(** [channel_subgraph] raises [ValueError] when asked for a channel the
    graph does not have, and [IndexError] when asked for no channel at all:
    the constructor then gets an empty list of matrices. *)
Theorem channel_subgraph_raises : forall h self ms chs df el,
  graph_view h self = Some (ms, chs, df) -> edges_view h self = Some el ->
  length ms = length chs ->
  (forall chs', ~ incl chs' chs ->
     channel_subgraph self chs' h = (h, raise (ValueError "x is not in list")))
  /\ snd (channel_subgraph self [] h) = raise (IndexError "list index out of range").
Proof.
  intros h self ms chs df el V E L.
  destruct (views_graph_at _ _ _ _ _ _ V E) as (go & ls & [H1 H2 H3 H4 H5 H6]).
  pose proof (matrices_at_length _ _ _ H3) as Lls.
  split.
  - intros chs' Hbad. unfold channel_subgraph.
    rewrite (run_bind _ _ _ _ _ _ _ (run_load_graph _ _ _ H1)).
    rewrite (run_bind _ _ _ _ _ _ _ (run_load_adjs _ _ _ H2)).
    rewrite (run_bind _ _ _ _ _ _ _ (run_load_channels _ _ _ H4)).
    rewrite (pick_channels_missing ls chs chs' (eq_trans Lls L) Hbad). reflexivity.
  - unfold channel_subgraph.
    rewrite (run_bind _ _ _ _ _ _ _ (run_load_graph _ _ _ H1)).
    rewrite (run_bind _ _ _ _ _ _ _ (run_load_adjs _ _ _ H2)).
    rewrite (run_bind _ _ _ _ _ _ _ (run_load_channels _ _ _ H4)).
    cbn [mapM]. rewrite (run_bind _ _ _ _ _ _ _ (run_lift _ _ _ _ eq_refl)).
    destruct (run_new_edgelist h (o_edgelist go) el
                (filter (fun e => existsb (String.eqb (e_channel e)) [])) H6)
      as (ext2 & ol' & R2 & E2 & F2).
    rewrite (run_bind _ _ _ _ _ _ _ R2).
    unfold Graph_new. cbn [mapM_h].
    rewrite (run_bind _ _ _ _ _ _ _ (eq_refl : mret [] (h ++ ext2) = (h ++ ext2, ret []))).
    rewrite (run_bind _ _ _ _ _ _ _ (run_load_nodes _ _ _ (nth_error_keeps _ ext2 _ _ H5))).
    rewrite (run_bind _ _ _ _ _ _ _ (run_load_opt_edges _ _ _ E2)).
    reflexivity.
Qed.

Lemma channel_subgraph_raises_witness :
  graph_view sample_heap 8 = Some ([loopy_adj; loopy_adj], ["c1"; "c2"], [LStr "a"; LStr "b"])
  /\ edges_view sample_heap 8
     = Some (Some [mk_edge (LStr "a") (LStr "a") "c1"; mk_edge (LStr "a") (LStr "b") "c1"])
  /\ length [loopy_adj; loopy_adj] = length ["c1"; "c2"]
  /\ (forall chs', ~ incl chs' ["c1"; "c2"] ->
        channel_subgraph 8 chs' sample_heap
        = (sample_heap, raise (ValueError "x is not in list")))
  /\ snd (channel_subgraph 8 [] sample_heap) = raise (IndexError "list index out of range").
Proof.
  split; [reflexivity | ]. split; [reflexivity | ]. split; [reflexivity | ].
  exact (channel_subgraph_raises sample_heap 8 [loopy_adj; loopy_adj] ["c1"; "c2"]
           [LStr "a"; LStr "b"]
           (Some [mk_edge (LStr "a") (LStr "a") "c1"; mk_edge (LStr "a") (LStr "b") "c1"])
           eq_refl eq_refl eq_refl).
Defined.

Set Implicit Arguments.

Unset Implicit Arguments.

(** ** The fast solver never reports less than a real assignment costs *)

(** *** The numpy steps on indices that are in range *)


Lemma in_range_of_nat : forall n k, k < n -> in_range n (Z.of_nat k).
Proof. intros n k H. unfold in_range. lia. Qed.

Lemma list_set_nat : forall (A : Type) (l : list A) k x,
  k < length l -> list_set l (Z.of_nat k) x = ret (list_upd l k x).
Proof.
  intros A l k x H. unfold list_set. rewrite (@norm_index_of_nat _ _ H). reflexivity.
Qed.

*****

=== What to work on ===
Please give back, exactly as it stands above, the stretch from the line with "rewrite (run_bind _ _ _ _ _ _ _ (run_load_nodes" through the line with "split; [reflexivity | ]. split;", and no line outside it.

=== Response area ===
    rewrite (run_bind _ _ _ _ _ _ _ (run_load_nodes _ _ _ (nth_error_keeps _ ext2 _ _ H5))).
    rewrite (run_bind _ _ _ _ _ _ _ (run_load_opt_edges _ _ _ E2)).
    reflexivity.
Qed.

Lemma channel_subgraph_raises_witness :
  graph_view sample_heap 8 = Some ([loopy_adj; loopy_adj], ["c1"; "c2"], [LStr "a"; LStr "b"])
  /\ edges_view sample_heap 8
     = Some (Some [mk_edge (LStr "a") (LStr "a") "c1"; mk_edge (LStr "a") (LStr "b") "c1"])
  /\ length [loopy_adj; loopy_adj] = length ["c1"; "c2"]
  /\ (forall chs', ~ incl chs' ["c1"; "c2"] ->
        channel_subgraph 8 chs' sample_heap
        = (sample_heap, raise (ValueError "x is not in list")))
  /\ snd (channel_subgraph 8 [] sample_heap) = raise (IndexError "list index out of range").
Proof.
  split; [reflexivity | ]. split; [reflexivity | ]. split; [reflexivity | ].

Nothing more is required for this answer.